**Task to carry out:** Scan the records below for the line containing "[done|]. apply Forall_forall." and the line containing "Lemma insert_block s". Copy both, plus every line between, exactly.

**Input data:**

(* ===== verification/Clock.v ===== *)
(** [src/util/timetracker.rs], the time spent waiting, and [src/chainman/syncspeedtracker.rs], the speed of the block sync. *)
From S2P Require Import Prelude.
From S2P Require Import Float.

(** The readings of the clock are arguments of the operations. *)
Record TimeTracker := mkTimeTracker {
  total_waited_micros : Z;
  last_wait_start : Z;
}.

Definition TimeTracker_new : TimeTracker := mkTimeTracker 0 0.

Definition tt_start (t : TimeTracker) (current_micros : Z) : outcome TimeTracker :=
  if negb (last_wait_start t =? 0)
  then Panic "start() called on a timetracker that's already in active state"
  else Ok (mkTimeTracker (total_waited_micros t) current_micros).

Definition tt_stop (t : TimeTracker) (rn : Z) : outcome TimeTracker :=
  if last_wait_start t =? 0
  then Panic "stop() called on a timetracker that's already in stopped state"
  else Ok (mkTimeTracker (total_waited_micros t +! wrap64 (rn - last_wait_start t)) 0).

Definition wait_time_micros (t : TimeTracker) : Z := total_waited_micros t.

Definition tt_reset (t : TimeTracker) : outcome TimeTracker :=
  if negb (last_wait_start t =? 0)
  then Panic "reset() called on a timetracker that's in active state"
  else Ok (mkTimeTracker 0 (last_wait_start t)).

(** Times in nanoseconds; [capacity] is that of the queue, which is what was asked for or more. *)
Record SyncSpeedTracker := mkSyncSpeedTracker {
  last_start : Z;
  last_speeds : list f64;
  speeds_capacity : Z;
}.

Definition SyncSpeedTracker_new (now capacity : Z) : SyncSpeedTracker := mkSyncSpeedTracker now [] capacity.

Definition as_secs_f64 (nanos : Z) : f64 :=
  f64_add (f64_of_Z (nanos / 1000000000)) (f64_div (f64_of_Z (nanos mod 1000000000)) (f64_of_Z 1000000000)).

(** [elapsed] reads the clock, which does not run backwards, before it is read for the next start. *)
Definition speed_tick (t : SyncSpeedTracker) (read now blocks_received : Z) : SyncSpeedTracker :=
  let elapsed_seconds := as_secs_f64 (Z.max 0 (read - last_start t)) in
  let speed := f64_div (f64_of_Z blocks_received) elapsed_seconds in
  let speeds := last_speeds t ++ [speed] in
  mkSyncSpeedTracker now (if len speeds =? speeds_capacity t then tail speeds else speeds) (speeds_capacity t).

Definition estimate_speed (t : SyncSpeedTracker) : f64 :=
  match last_speeds t with
  | [] => f64_zero
  | speeds => f64_div (foldl f64_add f64_zero speeds) (f64_of_Z (len speeds))
  end.

(** A tracker that does not run can be started and then stopped, which adds what
    the clock advanced by. *)
Lemma tt_start_stop t a b :
  last_wait_start t = 0 → a ≠ 0 →
  (t ← tt_start t a; tt_stop t b) = Ok (mkTimeTracker (total_waited_micros t +! wrap64 (b - a)) 0).
Proof.
  intros Ht Ha. unfold tt_start, tt_stop. rewrite Ht. cbn. by rewrite (proj2 (Z.eqb_neq a 0)).
Qed.

(** Ten blocks in two seconds, then twenty in the next half *)
Example speed_of_two_batches :
  estimate_speed (speed_tick (speed_tick (SyncSpeedTracker_new 0 8) 2000000000 2000000000 10) 2500000000 2500000000 20)
  = f64_div (f64_of_Z 45) (f64_of_Z 2).
Proof. vm_compute. reflexivity. Qed.

(** Only so many speeds are kept that one more fits the queue. *)
Lemma speed_tick_window t read now n :
  len (last_speeds t) < speeds_capacity t →
  len (last_speeds (speed_tick t read now n)) < speeds_capacity t ∧ speeds_capacity (speed_tick t read now n) = speeds_capacity t.
Proof.
  unfold speed_tick, len. cbn. rewrite length_app. cbn [length]. intros Hlen. split; [|done].
  destruct (Z.eqb_spec (Z.of_nat (length (last_speeds t) + 1)) (speeds_capacity t)) as [He|He].
  - destruct (last_speeds t); cbn in *; [lia|]. rewrite length_app. cbn. lia.
  - rewrite length_app. cbn. lia.
Qed.
(** Looking for a job never fails, as long as a worker is only kept from new blocks
    while a block is held; there is no job only when all blocks were passed on. *)
Lemma look_for_job_spec s flush can_advance now :
  master_inv s flush → now ≠ 0 → (can_advance = false → backlog s ≠ []) →
  ∃ job s', look_for_job s can_advance now = Ok (job, s') ∧ master_inv s' flush ∧ job_ok s' job ∧
    next_to_apply s' = next_to_apply s ∧ backlog s' = backlog s ∧
    next_never_asked_for s <= next_never_asked_for s'.
Proof.
  intros Hinv Hnow Hadv. pose proof Hinv as []. unfold look_for_job, find_next_best_job.
  rewrite mi_missing0, mi_first0.
  destruct (scan_requests_spec now (last_request_times s)
    (seqZ (next_to_apply s) (next_never_asked_for s - next_to_apply s)) 0 None) as (found & -> & Hfound).
  { apply Forall_forall. intros i Hi%elem_of_seqZ. unfold len in *. lia. }
  cbn [mbind outcome_bind].
  assert (∀ i, next_to_apply s <= i < next_never_asked_for s → request_time (last_request_times s) i ≠ 0 →
    ∃ job s', (last_request_times ← vec_set (last_request_times s) i now;
               job ← (h ← vec_get missing i; Ok (h, first +! i));
               Ok (Some job, next_never_asked_for s, last_request_times)) ≫=
        (λ '(job, next_never, times), Ok (job, set_requests s next_never times)) = Ok (job, s') ∧
      master_inv s' flush ∧ job_ok s' job ∧ next_to_apply s' = next_to_apply s ∧ backlog s' = backlog s ∧
      next_never_asked_for s <= next_never_asked_for s') as Hagain.
  { intros i Hi Ht. rewrite vec_set_Ok by (unfold len in *; lia). cbn [mbind outcome_bind].
    destruct (ask_for_Ok i) as (h & Hh & Hr); [lia|]. cbn [mbind outcome_bind] in Hh. rewrite Hh.
    assert (first + i ∉ held s) as Hnh by (intros Hin; by apply Ht, mi_pending0).
    destruct (pending_again s flush i now Hinv Hnow Hi Hnh) as [Hl Hp].
    eexists _, _. split; [reflexivity|]. split_and!; [by apply inv_set_requests| |done..].
    cbn. split_and!; [done|lia|lia|done]. }
  destruct found as [i|o].
  - destruct Hfound as [Hi Ht]. apply elem_of_seqZ in Hi. apply Hagain; [lia|done].
  - destruct can_advance; cbn [negb].
    + destruct (Z.ltb_spec (next_never_asked_for s) (len missing)) as [Hlt|Hge].
      * rewrite vec_set_Ok by (unfold len in *; lia). cbn [mbind outcome_bind].
        destruct (ask_for_Ok (next_never_asked_for s)) as (h & Hh & Hr); [lia|].
        cbn [mbind outcome_bind] in Hh. rewrite Hh.
        rewrite wrap64_small by (unfold in_u64; lia). cbn [mbind outcome_bind].
        assert (first + next_never_asked_for s ∉ held s) as Hnh.
        { intros (x & Hx & Hin)%list_elem_of_fmap_1. rewrite Forall_forall in mi_held0.
          destruct (mi_held0 x Hin). lia. }
        eexists _, _. split; [reflexivity|]. split_and!; [|..|done|done|cbn; lia].
        -- apply inv_set_requests; [done|lia|by rewrite length_insert|].
           intros j Hj. rewrite request_time_insert by (unfold len in *; lia).
           destruct (Z.eqb_spec (next_never_asked_for s) j) as [<-|Hne]; [|apply mi_pending0; lia].
           split; [done|]. by intros ?.
        -- cbn. split_and!; [done|lia|lia|done].
      * destruct (Z.ltb_spec (next_to_apply s) (next_never_asked_for s)) as [Hlt|Hge'].
        -- destruct (ask_for_Ok (next_to_apply s)) as (h & Hh & Hr); [lia|].
           cbn [mbind outcome_bind] in Hh. rewrite Hh. cbn [mbind outcome_bind].
           eexists _, _. split; [reflexivity|]. split_and!; [by apply inv_set_requests|..|done|done|cbn; lia].
           cbn. split_and!; [done|lia|lia|].
           intros (x & Hx & Hin)%list_elem_of_fmap_1. rewrite Forall_forall in mi_held0.
           destruct (mi_held0 x Hin). lia.
        -- cbn [mbind outcome_bind]. eexists _, _. split; [reflexivity|].
           split_and!; [by apply inv_set_requests|..|done|done|cbn; lia]. cbn. lia.
    + destruct o as [k|].
      * destruct Hfound as [?|(i & -> & Hi & Ht)]; [done|]. apply elem_of_seqZ in Hi.
        replace (i + 1 - 1) with i by lia. apply Hagain; [lia|done].
      * exfalso. destruct Hfound as [_ Hnone]. destruct (backlog s) as [|x b] eqn:Hb; [by apply Hadv|].
        apply Forall_cons in mi_held0 as [[Hx _] _].
        assert (first + next_to_apply s ∈ held s) as Hin.
        { apply mi_pending0; [lia|]. apply Hnone, elem_of_seqZ. lia. }
        apply list_elem_of_fmap_1 in Hin as (y & Hy & Hin). pose proof (mi_held _ _ _ Hinv) as Hall.
        rewrite Forall_forall in Hall. destruct (Hall y Hin). lia.
Qed.
(** ** Blocks *)

(** The search in the backlog tells whether the number is there, and where it belongs. *)
Lemma backlog_search (b : list BlockWithNumber) p number :
  StronglySorted descending b →
  match binary_search_by (λ f, number ?= f.2) b with
  | inl _ => number ∈ map snd b
  | inr i => (number ∉ map snd b) ∧ StronglySorted descending (vec_insert b i (p, number))
  end.
Proof.
  induction 1 as [|x b Hb IH Hx]; cbn [binary_search_by].
  - split; [by intros ?%elem_of_nil|]. repeat constructor.
  - rewrite Forall_forall in Hx. destruct (Z.compare_spec number x.2) as [He|Hlt|Hgt].
    + rewrite He. cbn [map]. by left.
    + destruct (binary_search_by (λ f, number ?= f.2) b) as [i|i]; [by right|]. destruct IH as [Hni IH].
      split.
      * intros [He|Hin]%elem_of_cons; [lia|done].
      * unfold vec_insert in *. cbn [take drop app]. constructor; [done|]. apply Forall_forall.
        intros y [Hy|[->|Hy]%elem_of_cons]%elem_of_app; [|done|].
        -- apply Hx. rewrite <- (take_drop i b). apply elem_of_app. by left.
        -- apply Hx. rewrite <- (take_drop i b). apply elem_of_app. by right.
    + split.
      * intros [He|Hin]%elem_of_cons; [lia|]. apply list_elem_of_fmap_1 in Hin as (y & -> & Hy).
        specialize (Hx y Hy). unfold descending in Hx. lia.
      * unfold vec_insert. cbn [take drop app]. constructor; [constructor; [done|by apply Forall_forall]|].
        apply Forall_forall. intros y [->|Hy]%elem_of_cons; [done|]. specialize (Hx y Hy). unfold descending in *.
        cbn. lia.
Qed.

Lemma vec_insert_perm {A} (v : list A) i x : vec_insert v i x ≡ₚ x :: v.
Proof. unfold vec_insert. by rewrite <- Permutation_middle, take_drop. Qed.

(** A block that is ahead is put into the backlog, and its request is no longer pending. *)
Lemma insert_block s flush payload number :
  master_inv s flush → right_block (hash_of payload, number) →
  first + next_to_apply s < number < first + next_never_asked_for s →
  let s1 := match binary_search_by (λ f, number ?= f.2) (backlog s) with
            | inr i => set_backlog s (next_to_apply s) (vec_insert (backlog s) i (payload, number))
            | inl _ => s
            end in
  backlog s1 ≠ [] ∧
  master_inv (set_requests s1 (next_never_asked_for s) (<[Z.to_nat (number - first) := 0]> (last_request_times s))) flush ∧
  first_missing_number s1 = first ∧ next_to_apply s1 = next_to_apply s ∧
  next_never_asked_for s1 = next_never_asked_for s ∧ last_request_times s1 = last_request_times s.
Proof.
  intros Hinv Hright Hnum. pose proof Hinv as []. pose proof (backlog_search (backlog s) payload number mi_sorted0) as Hs.
  assert (∀ b : list BlockWithNumber, (∀ n, n ∈ map snd b ↔ n ∈ held s ∨ n = number) → ∀ i, next_to_apply s <= i < next_never_asked_for s →
    request_time (<[Z.to_nat (number - first):=0]> (last_request_times s)) i = 0 ↔ first + i ∈ map snd b) as Hpend.
  { intros b Hb i Hi. rewrite Hb, request_time_insert by (unfold len in *; lia).
    destruct (Z.eqb_spec (number - first) i) as [<-|Hne].
    - split; [right; lia|done].
    - rewrite mi_pending0 by done. split; [auto|]. intros [?|?]; [done|lia]. }
  destruct (binary_search_by _ _) as [i|i]; cbn.
  - split_and!; [by intros Hn; rewrite Hn in Hs; apply elem_of_nil in Hs| |done..].
    constructor; cbn; try done; [by rewrite length_insert|]. apply Hpend. intros n. split; [auto|].
    by intros [?| ->].
  - destruct Hs as [Hni Hsorted]. pose proof (vec_insert_perm (backlog s) i (payload, number)) as Hp.
    split_and!; [| |done..].
    { intros Hn. rewrite Hn in Hp. by apply Permutation_nil_cons in Hp. }
    constructor; cbn; try done; [by rewrite length_insert| |].
    + rewrite Hp. constructor; [split; [cbn; lia|done]|]. done.
    + apply Hpend. intros n. change (map snd ?x) with (snd <$> x). rewrite Hp. cbn. rewrite elem_of_cons.
      unfold held. tauto.
Qed.

Lemma seqZ_snoc m n : 0 <= n → seqZ m (n + 1) = seqZ m n ++ [m + n].
Proof. intros Hn. rewrite (seqZ_app m n 1) by lia. done. Qed.
(* ===== verification/Process.v ===== *)
(** [src/chainman/blocksync.rs] and [src/chainman/keepup.rs]: the analysis of whole
    blocks, with the outputs their transactions spend. *)
From stdpp Require Import sorting.
From S2P Require Import Prelude.
From S2P Require Import Extern.
From S2P Require Import Buffer.
From S2P Require Import Varint.
From S2P Require Import Arena.
From S2P Require Import Wire.
From S2P Require Import Header.
From S2P Require Import Tx.
From S2P Require Import Block.
From S2P Require Import Loops.
From S2P Require Import Script.
From S2P Require Import Weight.
From S2P Require Import Address.
From S2P Require Import Analyze.
From S2P Require Import Store.
From S2P Require Import Queries.
From S2P Require Import Float.

(** * Metrics *)

Record BlockMetrics := mkBlockMetrics {
  fees_total : Z;
  volume : Z;
  txs_count : Z;
  average_fee_rate : f64;
  lowest_fee_rate : f64;
  highest_fee_rate : f64;
  median_fee_rate : f64;
}.

Definition BlockMetrics_default : BlockMetrics :=
  mkBlockMetrics 0 0 0 f64_zero f64_zero f64_zero f64_zero.

(** The fee per virtual byte *)
Definition fee_rate (analyzed : SerializedTx) : f64 :=
  let size_vbytes := f64_ceil (f64_div (f64_of_Z (st_size_wus analyzed)) (f64_of_Z 4)) in
  f64_div (f64_of_Z (st_fee analyzed)) size_vbytes.


(** [sort_by] is stable; every element takes part in a comparison, unless there is only
    one. *)
Fixpoint insert_by (leb : f64 → f64 → bool) (x : f64) (l : list f64) : list f64 :=
  match l with
  | [] => [x]
  | y :: l => if leb x y then x :: y :: l else y :: insert_by leb x l
  end.

Definition sort_fee_rates (fee_rates : list f64) : outcome (list f64) :=
  if (1 <? len fee_rates) && existsb is_nan fee_rates then Panic "fee rate to be not nan"
  else Ok (foldr (insert_by f64_leb) [] fee_rates).

(** The lowest, the highest, the median and the average of the fee rates. *)
Definition fee_rate_metrics (fee_rates : list f64) (fees_total : Z) : outcome (f64 * f64 * f64 * f64) :=
  if bool_decide (fee_rates = []) then Ok (f64_zero, f64_zero, f64_zero, f64_zero)
  else
    fee_rates ← sort_fee_rates fee_rates;
    let at_index (i : Z) := expect (fee_rates !! Z.to_nat i) "index out of bounds" in
    lowest ← at_index 0;
    highest ← at_index (len fee_rates - 1);
    median ← at_index (len fee_rates / 2);
    Ok (lowest, highest, median, f64_div (f64_of_Z fees_total) (f64_of_Z (len fee_rates))).
(* ===== verification/Download.v ===== *)
(** [src/chainman/blocksync.rs]: the workers of the block download, each with a peer of its own, together
    with the master of [Schedule.v] that they ask for jobs. *)
From S2P Require Import Prelude.
From S2P Require Import Extern.
From S2P Require Import Buffer.
From S2P Require Import Arena.
From S2P Require Import Wire.
From S2P Require Import Header.
From S2P Require Import Merkle.
From S2P Require Import Tx.
From S2P Require Import Block.
From S2P Require Import Messages.
From S2P Require Import Payload.
From S2P Require Import Loops.
From S2P Require Import Chain.
From S2P Require Import Float.
From S2P Require Import Clock.
From S2P Require Import Schedule.
From S2P Require Import Keepup.

(** A block with the length of the buffer that its packet is in *)
Record BlockPayload := mkBlockPayload {
  pl_block : Block;
  pl_len : Z;
}.

Definition payload_hash (p : BlockPayload) : hash := bh_hash (block_header (pl_block p)).

(** * A worker *)

(** What a worker is about to do: to ask for its first job; to find a peer and ask it for the block of
    the job; to read the next packet of its peer. A worker that returned or panicked is gone. *)
Inductive Worker :=
| Starting
| Connecting (job : BlockHashWithNumber)
| Reading (job : BlockHashWithNumber)
| Gone.

(** [fetch_job], and the answer to a result: without a job the worker returns. *)
Definition with_job (job : option BlockHashWithNumber) (f : BlockHashWithNumber → Worker) : Worker :=
  match job with Some job => f job | None => Gone end.

Definition job_to_getdata (h : hash) : PayloadToSend :=
  SendGetData (mkGetData [mkInventoryVector WitnessBlock h]).

(** What is sent to the peer when a job is taken up *)
Definition job_packet (w : Worker) : option PayloadToSend :=
  match w with Connecting (h, _) | Reading (h, _) => Some (job_to_getdata h) | _ => None end.

Section worker.
Context `{Sha256, U256Lib, Layout}.

Definition should_send (job : BlockHashWithNumber) (payload : option ReceivedPayload) : outcome bool :=
  match payload with
  | Some (RecvBlock b) =>
      let '(job, job_number) := job in
      match (if SEGWIT_HEIGHT <=? job_number then verify_witness_commitment b else Ok tt) with
      | Ok _ => Ok (bool_decide (bh_hash (block_header b) = job))
      | Err _ => Ok false
      | Panic m => Panic m
      | Ub => Ub
      end
  | _ => Ok false
  end.

(** * The master with its workers *)

Record Download := mkDownload {
  dl_master : @MasterState BlockPayload;
  dl_flush : list (BlockPayload * Z);
  dl_workers : list Worker;
  dl_ended : bool;
}.

Definition set_worker (w : Download) (i : nat) (x : Worker) : Download :=
  mkDownload (dl_master w) (dl_flush w) (<[i := x]> (dl_workers w)) (dl_ended w).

**Written response:**
      * unfold vec_insert in *. cbn [take drop app]. constructor; [done|]. apply Forall_forall.
        intros y [Hy|[->|Hy]%elem_of_cons]%elem_of_app; [|done|].
        -- apply Hx. rewrite <- (take_drop i b). apply elem_of_app. by left.
        -- apply Hx. rewrite <- (take_drop i b). apply elem_of_app. by right.
    + split.
      * intros [He|Hin]%elem_of_cons; [lia|]. apply list_elem_of_fmap_1 in Hin as (y & -> & Hy).
        specialize (Hx y Hy). unfold descending in Hx. lia.
      * unfold vec_insert. cbn [take drop app]. constructor; [constructor; [done|by apply Forall_forall]|].
        apply Forall_forall. intros y [->|Hy]%elem_of_cons; [done|]. specialize (Hx y Hy). unfold descending in *.
        cbn. lia.
Qed.

Lemma vec_insert_perm {A} (v : list A) i x : vec_insert v i x ≡ₚ x :: v.
Proof. unfold vec_insert. by rewrite <- Permutation_middle, take_drop. Qed.

(** A block that is ahead is put into the backlog, and its request is no longer pending. *)
Lemma insert_block s flush payload number :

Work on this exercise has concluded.